::: DATASET :::

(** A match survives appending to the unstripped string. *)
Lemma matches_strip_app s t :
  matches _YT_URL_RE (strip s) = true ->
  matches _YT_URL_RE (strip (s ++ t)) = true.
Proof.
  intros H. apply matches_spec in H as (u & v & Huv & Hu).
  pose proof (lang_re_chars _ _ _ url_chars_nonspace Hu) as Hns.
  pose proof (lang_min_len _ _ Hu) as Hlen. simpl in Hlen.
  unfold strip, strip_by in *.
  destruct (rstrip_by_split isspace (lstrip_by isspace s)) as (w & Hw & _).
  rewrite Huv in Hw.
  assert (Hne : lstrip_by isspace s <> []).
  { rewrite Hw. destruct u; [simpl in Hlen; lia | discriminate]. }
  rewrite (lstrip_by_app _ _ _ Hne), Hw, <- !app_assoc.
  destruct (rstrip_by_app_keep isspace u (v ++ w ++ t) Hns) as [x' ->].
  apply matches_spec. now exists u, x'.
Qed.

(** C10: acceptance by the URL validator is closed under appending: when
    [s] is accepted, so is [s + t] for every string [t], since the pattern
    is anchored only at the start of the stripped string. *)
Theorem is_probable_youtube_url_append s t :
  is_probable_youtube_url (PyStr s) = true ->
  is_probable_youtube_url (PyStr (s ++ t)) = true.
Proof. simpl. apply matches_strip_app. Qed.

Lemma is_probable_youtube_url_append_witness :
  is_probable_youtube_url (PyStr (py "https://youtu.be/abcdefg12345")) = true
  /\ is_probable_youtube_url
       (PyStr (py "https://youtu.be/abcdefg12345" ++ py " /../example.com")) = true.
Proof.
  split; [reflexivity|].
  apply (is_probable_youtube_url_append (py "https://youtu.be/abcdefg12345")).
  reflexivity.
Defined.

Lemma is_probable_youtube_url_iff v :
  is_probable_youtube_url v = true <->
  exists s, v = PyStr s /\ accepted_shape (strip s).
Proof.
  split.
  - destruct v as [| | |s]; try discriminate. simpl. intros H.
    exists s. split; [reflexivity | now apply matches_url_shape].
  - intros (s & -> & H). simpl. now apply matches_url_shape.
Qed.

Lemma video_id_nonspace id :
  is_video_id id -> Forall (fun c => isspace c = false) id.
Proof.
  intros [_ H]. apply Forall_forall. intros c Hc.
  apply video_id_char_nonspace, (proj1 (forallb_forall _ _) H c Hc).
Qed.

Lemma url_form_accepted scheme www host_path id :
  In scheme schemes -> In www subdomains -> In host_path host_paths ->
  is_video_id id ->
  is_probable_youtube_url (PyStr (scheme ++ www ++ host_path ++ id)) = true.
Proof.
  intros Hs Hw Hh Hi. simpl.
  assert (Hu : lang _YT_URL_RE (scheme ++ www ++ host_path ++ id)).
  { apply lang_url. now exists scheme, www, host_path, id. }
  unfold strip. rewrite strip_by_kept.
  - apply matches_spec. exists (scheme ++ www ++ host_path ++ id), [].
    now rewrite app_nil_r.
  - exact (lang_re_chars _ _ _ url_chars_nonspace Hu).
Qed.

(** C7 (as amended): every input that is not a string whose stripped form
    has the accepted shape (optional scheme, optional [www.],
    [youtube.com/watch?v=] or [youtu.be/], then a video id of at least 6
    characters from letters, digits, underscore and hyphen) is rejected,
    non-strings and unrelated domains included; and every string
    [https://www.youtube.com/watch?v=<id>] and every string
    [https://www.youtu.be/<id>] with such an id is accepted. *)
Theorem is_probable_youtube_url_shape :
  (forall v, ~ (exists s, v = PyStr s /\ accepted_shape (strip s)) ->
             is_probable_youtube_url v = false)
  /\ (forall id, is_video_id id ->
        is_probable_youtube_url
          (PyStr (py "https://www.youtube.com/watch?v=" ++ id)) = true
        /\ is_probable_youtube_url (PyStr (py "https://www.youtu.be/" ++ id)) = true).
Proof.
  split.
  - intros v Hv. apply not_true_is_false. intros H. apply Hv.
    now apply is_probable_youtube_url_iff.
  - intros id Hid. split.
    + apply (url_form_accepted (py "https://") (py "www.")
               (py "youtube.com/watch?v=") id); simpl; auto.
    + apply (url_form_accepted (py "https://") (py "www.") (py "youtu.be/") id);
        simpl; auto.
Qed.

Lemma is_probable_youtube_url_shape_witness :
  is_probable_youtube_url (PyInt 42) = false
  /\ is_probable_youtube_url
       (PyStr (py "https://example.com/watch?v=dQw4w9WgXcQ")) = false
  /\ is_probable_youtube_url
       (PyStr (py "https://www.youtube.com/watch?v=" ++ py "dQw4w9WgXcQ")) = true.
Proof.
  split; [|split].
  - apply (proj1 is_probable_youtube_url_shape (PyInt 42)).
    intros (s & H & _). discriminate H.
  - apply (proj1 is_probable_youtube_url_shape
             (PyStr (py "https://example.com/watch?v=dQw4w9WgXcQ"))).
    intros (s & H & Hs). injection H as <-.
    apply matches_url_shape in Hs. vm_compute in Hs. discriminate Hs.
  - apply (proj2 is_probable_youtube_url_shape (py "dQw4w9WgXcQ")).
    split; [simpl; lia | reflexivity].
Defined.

:::

WHAT YOU WILL DO |
Whenever a line of the data includes "auto", copy that line.

RESULT FOR THIS TASK |
               (py "youtube.com/watch?v=") id); simpl; auto.
        simpl; auto.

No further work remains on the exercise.